After you build your control, start another instance of Visual Studio
opening a test project using your control. Then attach the debugger to that
second instance of Visual Studio using the Debug/Processes menu item. If you
do this often, you may wish to change the debug start up type of your
project to Program, select the devenv.exe executable as the startup program,
and pass in the command line the path of a test project.

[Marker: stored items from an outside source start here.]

(* ===== verification/TradingMain.v ===== *)
(** The client program: trading/trading_main.cpp.

    Reading of the configuration, the load generator of the RANDOM mode and
    the orderly end of a run.  The other threads act on the gate of the engine
    while the main thread sleeps: their operations are arguments. *)
From S2P Require Import Prelude.
From S2P Require Import Types.
From S2P Require Import LFQueue.
From S2P Require Import Journal.
From S2P Require Import TradingTypes.
From S2P Require Import TradeGate.
From S2P Require Import TradeGateTheorems.
From S2P Require Import Config.
From stdpp Require Import base strings pretty list.
From Stdlib Require Import ZArith Lia.

Local Open Scope Z_scope.

(** The load generator: [next_order], [sent], [base] and the number of calls of [std::rand]. *)
Record Generator : Type := mkGenerator {
  next_order : Z;
  sent : list MEClientRequest;
  base : list Z;
  calls : nat
}.

Module TradingMain.

(** ** The configuration of a run *)
Definition with_client (client : Z) (type : string) (c : ClientConfig) : ClientConfig :=
  let s := cc_strategy c in
  mkClientConfig client (cc_market_data c) (cc_tcp c)
    (mkStrategyConfig type (sc_default_parameters s) (sc_tickers s)) (cc_runtime c).

Definition with_tickers (l : list TickerStrategyConfig) (c : ClientConfig) : ClientConfig :=
  let s := cc_strategy c in
  mkClientConfig (cc_client_id c) (cc_market_data c) (cc_tcp c)
    (mkStrategyConfig (sc_type s) (sc_default_parameters s) l) (cc_runtime c).

Definition with_runtime (r : RuntimeConfig) (c : ClientConfig) : ClientConfig :=
  mkClientConfig (cc_client_id c) (cc_market_data c) (cc_tcp c) (cc_strategy c) (Some r).

(** [find_if], then [push_back] or assignment to the entry found. *)
Fixpoint set_override (ticker : Z) (parameters : StrategyParameters) (l : list TickerStrategyConfig) :
    list TickerStrategyConfig :=
  match l with
  | [] => [mkTickerStrategy ticker parameters]
  | value :: l' =>
      if ts_ticker_id value =? ticker then mkTickerStrategy ticker parameters :: l'
      else value :: set_override ticker parameters l'
  end.

Section Startup.
Context (from_chars_double : string -> option (double * string)).

(** The loop over groups of five arguments. *)
Fixpoint legacy_tickers (ticker : Z) (args : list string) (config : ClientConfig) : checked ClientConfig :=
  match args with
  | a_clip :: a_threshold :: a_size :: a_position :: a_loss :: args' =>
      clip ← unsignedSetting a_clip INT32_MAX "CLIP";
      threshold ← floatingSetting from_chars_double a_threshold "THRESH";
      size ← unsignedSetting a_size INT32_MAX "MAX_ORDER_SIZE";
      position ← unsignedSetting a_position INT32_MAX "MAX_POSITION";
      loss ← floatingSetting from_chars_double a_loss "MAX_LOSS";
      let parameters := mkParameters clip threshold (mkRuntimeRisk size position loss) in
      legacy_tickers (ticker + 1) args'
        (with_tickers (set_override ticker parameters (sc_tickers (cc_strategy config))) config)
  | _ => mret config
  end.

(** [args]: the arguments from the first positional one on. *)
Definition applyLegacyArguments (config : ClientConfig) (args : list string) : checked ClientConfig :=
  let remaining := Z.of_nat (length args) in
  if remaining =? 0 then mret config else
  if (remaining <? 2) || negb ((remaining - 2) mod 5 =? 0) || (ME_MAX_TICKERS <? (remaining - 2) / 5)
  then ConfigError ("用法：trading_main [--config 文件] [--check-config] " +:+
    "[CLIENT_ID ALGO [CLIP THRESH MAX_ORDER_SIZE MAX_POSITION MAX_LOSS] ...]") else
  match args with
  | a_client :: a_algo :: args' =>
      client ← unsignedSetting a_client (ME_MAX_NUM_CLIENTS - 1) "CLIENT_ID";
      legacy_tickers 0 args' (with_client client a_algo config)
  | _ => mret config
  end.

Context (read_json : string -> string + ClientConfig) (inet_pton : string -> option Z).
Context (getIfaceIP : string -> string) (read_file : string -> option (string * bool)).
Context (getenv : string -> option string) (exe_directory : string).

(** The [try] block of [main]; the flag is [--check-config]. *)
Definition startup (args : list string) : checked (ClientConfig * bool) :=
  let validate := ConfigDetail.validate_client inet_pton getIfaceIP in
  options ← startupOptions exe_directory args "client.json";
  startup ← ConfigDetail.load read_json validate read_file (config_path options);
  startup ← applyLegacyArguments startup (drop (Z.to_nat (first_positional options - 1)) args);
  let runtime := ClientConfig.runtimeConfig startup in
  seconds ← environmentSetting getenv "TRADE_RUN_SECONDS" (run_seconds runtime) 86400;
  orders ← environmentSetting getenv "TRADE_RANDOM_ORDERS" (random_orders runtime) 900000;
  delay ← environmentSetting getenv "TRADE_RANDOM_DELAY_US" (random_delay_us runtime) 1000000;
  let startup := with_runtime (mkRuntime seconds orders delay) startup in
  _ ← validate startup;
  mret (startup, check_only options).

End Startup.

(** ** The load generator *)

Section Random.
(** The [k]-th result of [std::rand]; it is not negative, so that [%] is [mod]. *)
Context (rand : nat -> Z) (client : Z).
(** What the other threads do in the [n]-th pause, and [active()] before the
    [n]-th order. *)
Context (env : nat -> list GateOp) (active : nat -> bool).

Definition random_start (first : nat) : Generator :=
  mkGenerator (client * 1000) [] ((λ k, 100 + rand (first + k) mod 100) <$> seq 0 8) (first + 8).

Definition random_order (s : Generator) : res (MEClientRequest * Generator) :=
  let ticker := rand (calls s) mod ME_MAX_TICKERS in
  price ← deref (base s !! Z.to_nat ticker);
  let side := if negb (rand (S (calls s)) mod 2 =? 0) then BUY else SELL in
  let request := mkRequest NEW client ticker (next_order s) side
    (price + 1 + rand (2 + calls s)%nat mod 10) (2 + rand (3 + calls s)%nat mod 100) 0 0 in
  Ok (request, mkGenerator (next_order s + 1) (sent s) (base s) (4 + calls s)).

Definition random_cancel (s : Generator) : res (MEClientRequest * Generator) :=
  cancel ← deref (sent s !! Z.to_nat (rand (calls s) mod Z.of_nat (length (sent s))));
  Ok (set_rq_type CANCEL cancel, mkGenerator (next_order s) (sent s) (base s) (S (calls s))).

(** One round of the loop; the trace has every request with the answer of
    [sendClientRequest]. *)
Definition random_round (i : nat) (s : Generator) (g : Gate) :
    res (list (MEClientRequest * bool) * Generator * Gate) :=
  '(request, s) ← random_order s;
  '(ok, g) ← Gate.sendClientRequest request g;
  let s := if ok : bool then mkGenerator (next_order s) (sent s ++ [request]) (base s) (calls s) else s in
  '(_, g) ← gate_run (env (2 * i)) g;
  '(trace, s, g) ←
    match sent s with
    | [] => Ok ([(request, ok)], s, g)
    | _ :: _ =>
        '(cancel, s) ← random_cancel s;
        '(ok', g) ← Gate.sendClientRequest cancel g;
        Ok ([(request, ok); (cancel, ok')], s, g)
    end;
  '(_, g) ← gate_run (env (2 * i + 1)) g;
  Ok (trace, s, g).

(** [count] rounds from the [i]-th on. *)
Fixpoint random_loop (count i : nat) (s : Generator) (g : Gate) :
    res (list (MEClientRequest * bool) * Gate) :=
  match count with
  | O => Ok ([], g)
  | S count =>
      if active i then
        '(trace, s, g) ← random_round i s g;
        '(rest, g) ← random_loop count (S i) s g;
        Ok (trace ++ rest, g)
      else Ok ([], g)
  end.

Definition random_mode (count : Z) (first : nat) (g : Gate) : res (list (MEClientRequest * bool) * Gate) :=
  random_loop (Z.to_nat count) 0 (random_start first) g.

End Random.

(** ** A run: from the engine's creation to the account checkpoint *)
Section Run.
Context (rand : nat -> Z) (config : ClientConfig).
(** The other threads: until the generator starts, during its pauses, until
    the end of the run, while quiescing waits and until the engine has stopped. *)
Context (before : list GateOp) (env : nat -> list GateOp) (active : nat -> bool).
Context (after : list GateOp) (pause : list GateOp) (expired : nat -> bool) (drain : list GateOp).

(** The pause of [quiesce]. *)
Definition paused (g : Gate) : Gate :=
  match gate_run pause g with
  | Ok (_, g') => g'
  | Err _ => g
  end.

(** [late]: what was admitted after quiescing. *)
Definition run (requests : LFQueue MEClientRequest) (epoch : Z) (healthy : bool) (fuel : nat)
    (account : CriticalJournal) :
    res (list (MEClientRequest * bool) * list MEClientRequest * Gate * CriticalJournal) :=
  cfg ← ClientConfig_tickerConfig config;
  let client := cc_client_id config in
  let g := Gate.make client cfg requests in
  '(_, g) ← gate_run before g;
  '(trace, g) ← (if bool_decide (ClientConfig.strategyType config = AlgoType_RANDOM)
                 then random_mode rand client env active
                        (random_orders (ClientConfig.runtimeConfig config)) 0 g
                 else Ok ([], g));
  '(_, g) ← gate_run after g;
  '(_, g) ← Gate.quiesce paused expired fuel g;
  '(late, g) ← gate_run drain g;
  '(_, g) ← gate_step g OpStopAdmitting;
  account ← Gate.writeCheckpoint epoch healthy g account;
  Ok (trace, late, g, account).
End Run.

End TradingMain.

You don't need a separate test project; you can actually load the exact same
project in a new VS instance.
Regards,
Frank Hileman
check out VG.net:
www.vgdotnet.com
Animated vector graphics system
Integrated Visual Studio .NET graphics editor
"andand" <an****@discussions.microsoft.com> wrote in message
news:04**********************************@microsof t.com...
Hi,
I have a C# user defined control that I want to place in a form. When I
drag it into the form it generates an exception (it works okay if I add
the
control manually in the code, compile and then run it ... i.e. it doesn't
generate an exception). I'd really like to use debugging tools (rather
than
a time-consuming brute force approach) to discover where the exception is
occuring when I drag the control into the form, but there does not appear
to
be any debugging support of this kind in VS .Net to allow this.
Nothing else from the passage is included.